(** *** The pass meets the condition on which the method gives up *)

(** regula falsi: [f(b) - f(a) == 0] *)
Definition regula_falsi_singular (s : R * R * option R * list (row R))
    : Prop :=
  let '(a, b, _, _) := s in
  exists fa fb, f a = Ok fa /\ f b = Ok fb /\ (fb - fa ==? zero) = true.

(** secant: [f(x1) - f(x0) == 0] *)
Definition secant_singular (s : R * R * list (row R)) : Prop :=
  let '(x0, x1, _) := s in
  exists fx0 fx1,
    f x0 = Ok fx0 /\ f x1 = Ok fx1 /\ (fx1 - fx0 ==? zero) = true.

(** Newton-Raphson: [df(x) == 0] *)
Definition newton_raphson_singular (s : R * list (row R)) : Prop :=
  let '(x, _) := s in
  exists fx dfx, f x = Ok fx /\ df x = Ok dfx /\ (dfx ==? zero) = true.

(** fixed point: the step [abs(g(x) - x)] is not below [tol] and is above
    [1e10] *)
Definition fixed_point_diverges (tol : R) (s : R * list (row R)) : Prop :=
  let '(x, _) := s in
  exists gx, f x = Ok gx /\
    (abs (gx - x) <? tol) = false /\ (ten_pow_10 <? abs (gx - x)) = true.

(** modified secant: [f(x + delta) - f(x) == 0] *)
Definition modified_secant_singular (delta : R) (s : R * list (row R))
    : Prop :=
  let '(x, _) := s in
  exists fx fxd,
    f x = Ok fx /\ f (x + delta) = Ok fxd /\ (fxd - fx ==? zero) = true.
End Evaluations.

(** ** Runs on the console *)

(** On a standard input that starts with [lines], [m] reads exactly these
    lines, prints [printed] and ends with [r]. *)
Definition runs {A : Type} (m : io A) (lines : list string) (r : py A)
    (printed : list string) : Prop :=
  forall rest out,
    m {| stdin := (lines ++ rest)%list; stdout := out |}
    = (r, {| stdin := rest; stdout := (out ++ printed)%list |}).

(** A pass of the loop of [main] reads [lines], reports the exception [e]
    as the last thing it prints, and asks for another pass. *)
Definition caught_by (main_pass : io bool) (lines : list string) (e : exn)
    : Prop :=
  exists printed,
    runs main_pass lines (Ok true)
      (printed ++ [("An error occurred: " ++ str_exn e)%string])%list.

(* ================================================================= *)
(** * Properties *)

(** ** The two arithmetics satisfy the laws *)

Lemma float_eqb_not_ltb (x y : float) :
  PrimFloat.eqb x y = true -> PrimFloat.ltb x y = false.
Proof.
  rewrite FloatAxioms.eqb_spec, FloatAxioms.ltb_spec. unfold SFeqb, SFltb.
  destruct (SFcompare (Prim2SF x) (Prim2SF y)) as [[ | | ] | ]; congruence.
Qed.

#[export] Instance float_NumberLaws : NumberLaws float.
Proof.
  split.
  - reflexivity.
  - exact float_eqb_not_ltb.
Qed.

#[export] Instance Q_NumberLaws : NumberLaws Q.
Proof.
  split.
  - reflexivity.
  - intros x y E. cbn in *. apply Qeq_bool_iff in E.
    apply negb_false_iff, Qle_bool_iff. rewrite E. apply Qle_refl.
Qed.

(** ** Loops *)

Ltac inv H := inversion H; subst; clear H.

Section LoopFacts.
Context {A St : Type}.
Variable body : Z -> St -> py (ctl A St).

(** An invariant of the loop body holds after the loop; a property of
    every value returned inside the body holds of the value returned by
    the loop. *)
Lemma for_range_inv (Inv : Z -> St -> Prop) (Post : A -> Prop) :
  (forall i s, Inv i s ->
     match body i s with
     | Ok (Next s') => Inv (i + 1)%Z s'
     | Ok (Break a) => Post a
     | Raise _ => True
     end) ->
  forall n i s, Inv i s ->
    match for_range body i n s with
    | Ok (Next s') => Inv (i + Z.of_nat n)%Z s'
    | Ok (Break a) => Post a
    | Raise _ => True
    end.
Proof.
  intros Hbody n. induction n as [ | n IH]; intros i s Hi.
  - cbn. now rewrite Z.add_0_r.
  - cbn [for_range]. specialize (Hbody i s Hi).
    destruct (body i s) as [[a | s'] | e]; auto.
    specialize (IH (i + 1)%Z s' Hbody).
    replace (i + Z.of_nat (S n))%Z with (i + 1 + Z.of_nat n)%Z by lia.
    exact IH.
Qed.

(** A loop of no pass hands its state on. *)
Lemma for_range_none (i : Z) (max_iter : Z) (s : St) :
  (max_iter < 1)%Z -> for_range body i (Z.to_nat max_iter) s = Ok (Next s).
Proof.
  intros Hm. replace (Z.to_nat max_iter) with O by lia. reflexivity.
Qed.
(** * WAV-to-MP3 converter: the WAV decoder, the codec adapter and the job queue

    A shallow embedding of
    - [utils/dataViewUtils.ts]   (getStringFromDataView),
    - [utils/wavParser.ts]       (parseWavFile),
    - [hooks/useWavToMp3Converter.ts] (the encode loop of convertWavToMp3),
    - the application component  (the job queue controller),
    and the properties of the specification stated over it.

    JavaScript numbers are modelled by [Z] where the program only ever holds
    integers, and by [Q] for the quotients the program computes:
    [bitsPerSampleOriginal / 8] and [dataChunkSize / bytesPerSample], both
    exact in binary floating point for the values that reach them, and
    [samples.length / channels], which is only compared with integers and
    truncated, so that rounding does not change what the program does.  A
    call that may raise an exception returns a [completion]. *)

From Stdlib Require Import ZArith List String Ascii Bool Lia QArith Qround.
From Stdlib Require Import Init.Byte Strings.Byte DecimalString.
From Stdlib Require DecimalPos DecimalN DecimalZ.
Import ListNotations.

Local Open Scope Z_scope.

(* ------------------------------------------------------------------ *)
(** ** The JavaScript primitives the program uses *)

Module JS.
Record SaveReq := mkSaveReq {
  sv_personId : Z;
  sv_units : Z;
  sv_payValidity : bool;
  sv_effectiveDate : option Z
}.

Record Applied := mkApplied {
  appliedUnits : Z;
  appliedUnitsAmount : Q;
  appliedValidityAmount : Q
}.

Record SaveOk := mkSaveOk {
  applied : Applied;
  newBalances : PersonalBalance;
  groupPools_MAIN : Q;
  groupPools_VALIDITY : Q
}.

Definition add_main (x : Q) (p : PersonalBalance) : PersonalBalance :=
  mkPersonal (main_savings_balance p + x) (validity_savings_balance p).

Definition add_validity (x : Q) (p : PersonalBalance) : PersonalBalance :=
  mkPersonal (main_savings_balance p) (validity_savings_balance p + x).

(** [SELECT] the personal row [FOR UPDATE] and [INSERT] a zero row when there is none. *)
Definition ensure_personal (personId : Z) : Tx unit :=
  personalRows <~ query (λ db, personal_balance db !! personId) ;;
  match personalRows with
  | Some _ => ret tt
  | None => exec (set_personal_balance (insert personId (mkPersonal 0.00 0.00)))
  end.

(** The three statements that book a validity fee. *)
Definition apply_validity (personId date : Z) (fee : Q) : Tx unit :=
  (exec (set_personal_balance (alter (add_validity fee) personId))) ;;;
  (exec (insert_payment
     {| pay_person_id := personId; pay_type := P_VALIDITY; pay_amount := fee;
        effective_date := Some date; applied_to_borrowing_id := None |})) ;;;
  exec (add_group VALIDITY fee).
(** * Obsidian Copilot: conversation state, context files and file parsers

    A shallow embedding of the parts of the plugin that the specification
    talks about:

    - [ActiveFileTracker]    src/state/activeFileTracker.ts
    - [ExternalServices]     src/LLMProviders/externalServicesClient.ts
    - [FileParsers]          src/tools/FileParserManager.ts
    - [InlineMessageEditor]  the edit-mode wrapper around ChatInput
    - [MessageStore], [Orchestrator]   the conversation state engine, whose
      code is not part of the sources at hand and is modelled from the
      specification.

    Asynchronous functions are embedded as state-passing functions that
    return either a value or a thrown error; [await] is sequencing. *)

From Stdlib Require Import ZArith List Bool Lia Ascii String.
From stdpp Require Import base option list gmap strings pretty sorting.
(** X7.  Fetch, then fetch again.  When the geometry of the row that a
    lookup fetched does not contain the point that was asked for, the row
    is of no use to that point: the next lookup of it, at any time, is a
    miss again and sends the same GET a second time, whatever the
    upstream then answers.  If the upstream answers as it did the first
    time, a second row with the same value and geometry is appended. *)
Theorem retrieve_context_refetch_outside_geometry (x y : Coord)
    (k : string) (srid_ : Z) (w w1 : World) (r : ContextServiceRegistry)
    (c : ContextCache) (t : Z) :
  world_inv w ->
  objects_get k w = (Ok r, w) ->
  Forall (fun c0 => covers c0 (query_point x y srid_) = false) (caches_of w r) ->
  retrieve_context x y k srid_ w = (Ok (Some c), w1) ->
  geometry c <> None ->
  covers c (query_point x y srid_) = false ->
  exists u : string,
    build_query_url r x y srid_ = Some u
    /\ network_log w1 = HttpGet u :: network_log w
    /\ retrieve_context x y k srid_ (at_time t w1)
       = retrieve_context_value r x y srid_ (at_time t w1)
    /\ network_log (snd (retrieve_context x y k srid_ (at_time t w1)))
       = HttpGet u :: HttpGet u :: network_log w
    /\ (requests_get (S (List.length (network_log w))) u
        = requests_get (List.length (network_log w)) u ->
        exists (c2 : ContextCache) (w2 : World),
          retrieve_context x y k srid_ (at_time t w1) = (Ok (Some c2), w2)
          /\ caches w2 = (caches w ++ [c; c2])%list
          /\ geometry c2 = geometry c /\ value c2 = value c).
Proof.
  intros Hinv Hget Hmiss H Hgeo Hout.
  destruct (retrieve_context_inv _ _ _ _ _ _ _ Hinv H) as (Hinv1 & Hregs & _).
  apply (retrieve_context_missed x y k srid_ w w1 r c Hget Hmiss) in H.
  destruct (retrieve_context_value_sent r x y srid_ w w1 c H Hgeo)
    as (Hq & u & Hu & Hlog1).
  pose proof H as Hrow. apply retrieve_context_value_row in Hrow
    as (ttl & _ & Hcs & _ & Hsr & _).
  assert (Hget1 : objects_get k (at_time t w1) = (Ok r, at_time t w1))
    by (apply (objects_get_stable k w); [exact Hregs | exact Hget]).
  assert (Hl : caches_of (at_time t w1) r = (caches_of w r ++ [c])%list)
    by (apply (caches_of_app w); assumption).
  assert (Heq : retrieve_context x y k srid_ (at_time t w1)
                = retrieve_context_value r x y srid_ (at_time t w1)).
  { apply retrieve_context_miss.
    - apply at_time_inv. exact Hinv1.
    - exact Hget1.
    - exact Hq.
    - rewrite Hl. apply Forall_app. split; [exact Hmiss|].
      constructor; [exact Hout | constructor]. }
  exists u. split; [exact Hu|]. split; [exact Hlog1|]. split; [exact Heq|].
  split.
  - rewrite Heq.
    destruct (retrieve_context_value r x y srid_ (at_time t w1))
      as [res2 w2] eqn:Hval2.
    cbn [snd].
    rewrite (retrieve_context_value_log _ _ _ _ _ _ _ Hq Hval2), Hu.
    simpl. now rewrite Hlog1.
  - intros Hsame.
    destruct (retrieve_context_value_again r x y srid_ w w1 (at_time t w1) c u
                H Hgeo Hu)
      as (c2 & w2 & Hval2 & Hcs2 & Hg2 & Hv2).
    { simpl. rewrite Hlog1. simpl. exact Hsame. }
    exists c2, w2. split; [now rewrite Heq|].
    split; [|auto].
    rewrite Hcs2. simpl. rewrite Hcs, <- app_assoc. reflexivity.
Qed.
(** * Concurrent file downloader: worker, download widget and registry

    A shallow embedding of [concurrent-file-downloader.py].

    - [DownloadThread.run] is a computation in a state-and-exception monad
      over a [world] made of the file system and the trace of the steps the
      worker has performed.  Everything the worker cannot decide by itself
      (the HTTP exchange, I/O faults, the moment at which the GUI thread
      calls [interrupt]) comes from an [environment].
    - The progress percentage is computed as Python computes it: in IEEE 754
      binary64 arithmetic, through the executable specification of the
      Standard Library ([SpecFloat]).
    - [DownloadWidget] and [DownloaderApp] are records updated by pure
      functions, one per method.

    The definitions come first: the program, then the vocabulary of the
    statements and a few scenarios.  The properties follow: the registry,
    the accuracy of binary64 arithmetic on percentages, the worker. *)

From Stdlib Require Import ZArith List String Ascii Lia Bool DecimalString.
From Stdlib Require Import Floats.SpecFloat.
From stdpp Require Import base gmap strings.

Open Scope string_scope.
Open Scope Z_scope.

(** ** Python numbers: [int((downloaded / total_size) * 100)] *)

Module Py.

(** Python floats are IEEE 754 binary64. *)
Definition prec : Z := 53.
Definition emax : Z := 1024.

(** [float(n)]: exact for [|n| < 2^53], rounded to nearest even beyond. *)
Definition float_of_int (n : Z) : spec_float :=
  binary_normalize prec emax n 0 false.

(** [a / b] on two ints (true division).  Python rounds the exact quotient
    once; converting both operands first gives the same float whenever the
    conversions are exact, that is for operands below [2^53]. *)
Definition true_div (a b : Z) : spec_float :=
  SFdiv prec emax (float_of_int a) (float_of_int b).

(** [x * n] for a float [x] and an int [n]: [n] is converted first. *)
Definition mul_int (x : spec_float) (n : Z) : spec_float :=
  SFmul prec emax x (float_of_int n).

(** [int(x)]: truncation toward zero; raises on infinities and NaN. *)
Definition int_of_float (x : spec_float) : option Z :=
  match x with
  | S754_zero _ => Some 0
  | S754_finite s m e =>
      let a := if 0 <=? e then Zpos m * 2 ^ e else Zpos m / 2 ^ (- e) in
      Some (cond_Zopp s a)
  | S754_infinity _ | S754_nan => None
  end.

(** [str(n)] for a natural number. *)
Definition str_of_nat (n : nat) : string :=
  NilEmpty.string_of_uint (Nat.to_uint n).

(** [c.isspace()] on the ASCII range: TAB, LF, VT, FF, CR, the separators
    FS, GS, RS, US and the space. *)
Definition isspace (c : ascii) : bool :=
  let n := nat_of_ascii c in
  ((9 <=? n)%nat && (n <=? 13)%nat) || ((28 <=? n)%nat && (n <=? 32)%nat).

Fixpoint lstrip (s : string) : string :=
  match s with
  | EmptyString => EmptyString
  | String c s' => if isspace c then lstrip s' else s
  end.

Fixpoint rstrip (s : string) : string :=
  match s with
  | EmptyString => EmptyString
  | String c s' =>
      match rstrip s' with
      | EmptyString => if isspace c then EmptyString else String c EmptyString
      | r => String c r
      end
  end.

(** [s.strip()] *)
Definition strip (s : string) : string := rstrip (lstrip s).

(** [s.split(sep)[0]]: the part of [s] before the first [sep]. *)
Fixpoint split_head (sep : ascii) (s : string) : string :=
  match s with
  | EmptyString => EmptyString
  | String c s' => if Ascii.eqb c sep then EmptyString else String c (split_head sep s')
  end.

(** [os.path.basename(p)] (posixpath): what follows the last slash. *)
Fixpoint basename (p : string) : string :=
  match p with
  | EmptyString => EmptyString
  | String c p' =>
      if Ascii.eqb c "/"%char then basename p'
      else if existsb (Ascii.eqb "/"%char) (list_ascii_of_string p') then basename p'
      else p
  end.

(** Truth value of a string: [not s] holds for the empty string only. *)
Definition falsy (s : string) : bool :=
  match s with EmptyString => true | _ => false end.

End Py.

(** ** Signals *)

Inductive event :=
| progress_signal (id : string) (progress : Z)
| finished_signal (id : string)
| error_signal (id : string) (error_message : string).
(** X9. With a nil client address [CreateRequest] never succeeds: the
    service sends the text a nil [net.IP] prints as into the [INET] column
    of the request row, the insert is refused, and the call returns an
    error with nothing persisted.  The EU fallback [Geo.Lookup] has for a
    nil address is therefore never the region of a dispatch. *)
Theorem CreateRequest_rejects_nil_ip req ua s :
  let out := CreateRequest geo gen marshalTask ipText req None ua s in
  isErr (fst out) = true /\ store (snd out) = store s.
Proof.
  cbn zeta.
  assert (isErr (fst (CreateRequest geo gen marshalTask ipText req None ua s)) = true) as Herr.
  { destruct (CreateRequest geo gen marshalTask ipText req None ua s) as [[request | e] s'] eqn:H;
      [| reflexivity].
    apply CreateRequest_Ok_request in H as (Hip & _). congruence. }
  split; [assumption |]. apply errKeeps_CreateRequest, Herr.
Qed.

Variable ParseIP : string -> geoip.IP.
Variable uuidParse : string -> result UUID.

(** X10. [RequestHandler.CreateRequest] answers 400, 500 or 201.  400 is
    the answer to a body that does not bind, and then the service is not
    called: the state is untouched.  500 is the answer when the service
    fails, and then no table has changed; it is the answer whenever the
    client address does not parse.  201 carries the request the service
    has committed, with status PENDING. *)
Theorem handler_CreateRequest_answers bound clientIPStr userAgent s :
  let out := handler.CreateRequest geo gen marshalTask ipText ParseIP
               bound clientIPStr userAgent s in
  let resp := fst out in
  (handler.code resp = 400 \/ handler.code resp = 500 \/ handler.code resp = 201) /\
  (handler.code resp = 400 <-> isErr bound = true) /\
  (handler.code resp = 400 -> snd out = s) /\
  (handler.code resp = 500 -> store (snd out) = store s) /\
  (isErr bound = false -> ParseIP clientIPStr = None -> handler.code resp = 500) /\
  (handler.code resp = 201 ->
   exists request,
     handler.payload resp = handler.RequestData handler.StatusSuccess request /\
     Request.Status request = "PENDING" /\
     requests (store (snd out)) = requests (store s) ++ [request]).
Proof.
  cbn zeta. unfold handler.CreateRequest.
  destruct bound as [req | e]; cbn [isErr].
  2:{ cbn. repeat split; auto; try discriminate. }
  pose proof (errKeeps_CreateRequest geo gen marshalTask ipText req (ParseIP clientIPStr)
                userAgent s) as Hkeep.
  pose proof (CreateRequest_Ok_request req (ParseIP clientIPStr) userAgent s) as Hok.
  destruct (CreateRequest geo gen marshalTask ipText req (ParseIP clientIPStr) userAgent s)
    as [[request | e] s'] eqn:H; cbn [fst snd handler.code handler.payload isErr] in *.
  - destruct (Hok request s' eq_refl) as (Hip & Hst & _ & Hrows).
    split; [auto |]. split; [split; discriminate |]. split; [discriminate |].
    split; [discriminate |]. split; [intros _ Hnil; contradiction |].
    intros _. exists request. auto.
  - split; [auto |]. split; [split; discriminate |]. split; [discriminate |].
    split; [auto |]. split; [reflexivity | discriminate].
Qed.

(** X11. [RequestHandler.GetResults] never changes a table.  It answers
    400 when the path parameter does not bind or is no UUID, 500 when the
    query fails and 200 otherwise; a request id that no assignment carries
    is no error: with the database answering, the answer is 200 with an
    empty list. *)
Theorem handler_GetResults_answers uri s :
  let out := handler.GetResults uuidParse uri s in
  let resp := fst out in
  store (snd out) = store s /\
  (handler.code resp = 400 \/ handler.code resp = 500 \/ handler.code resp = 200) /\
  (handler.code resp = 400 <->
   isErr uri = true \/ exists id, uri = Ok id /\ isErr (uuidParse id) = true) /\
  (forall id requestID,
     uri = Ok id -> uuidParse id = Ok requestID -> faults s = [] ->
     assignmentsOf (store s) requestID = [] ->
     resp = {| handler.code := 200;
               handler.payload := handler.ResultsData handler.StatusSuccess [] |}).
Proof.
  cbn zeta. unfold handler.GetResults.
  destruct uri as [id | e]; cbn [isErr].
  2:{ cbn. repeat split; auto; try discriminate. }
  destruct (uuidParse id) as [requestID | e] eqn:Hid.
  2:{ cbn. repeat split; auto; try discriminate.
      - intros _. right. exists id. rewrite Hid. auto.
      - intros id' requestID [= <-]. congruence. }
  pose proof (GetResultsByRequestID_length requestID s) as Hrows.
  assert (store (snd (GetResultsByRequestID requestID s)) = store s) as Hkeep.
  { unfold GetResultsByRequestID, wrap, SelectResultsByRequestID, bind, view, ret.
    destruct (roundTrip s) as [[[] | e] s1] eqn:Hrt;
      apply roundTrip_same in Hrt as (Hs & _); cbn; exact Hs. }
  destruct (GetResultsByRequestID requestID s) as [[rows | e] s'] eqn:H;
    cbn [fst snd handler.code handler.payload] in *.
  - split; [assumption |]. split; [auto |]. split.
    + split; [discriminate |]. intros [[=] | (id' & [= <-] & Herr)].
      rewrite Hid in Herr. discriminate.
    + intros id' requestID' [= <-] Hp Hf Hnone. rewrite Hid in Hp. injection Hp as <-.
      pose proof (Hrows rows s' eq_refl) as Hlen. rewrite Hnone in Hlen. cbn in Hlen.
      destruct rows; [reflexivity | discriminate].
  - split; [assumption |]. split; [auto |]. split.
    + split; [discriminate |]. intros [[=] | (id' & [= <-] & Herr)].
      rewrite Hid in Herr. discriminate.
    + intros id' requestID' [= <-] Hp Hf Hnone. rewrite Hid in Hp. injection Hp as <-.
      exfalso. unfold GetResultsByRequestID, wrap, SelectResultsByRequestID, bind, view, ret in H.
      rewrite (roundTrip_quiet s Hf) in H. discriminate.
Qed.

Your task: Would you please filter the lines above and copy every one that includes "export"?

Completed task:
#[export] Instance float_NumberLaws : NumberLaws float.
#[export] Instance Q_NumberLaws : NumberLaws Q.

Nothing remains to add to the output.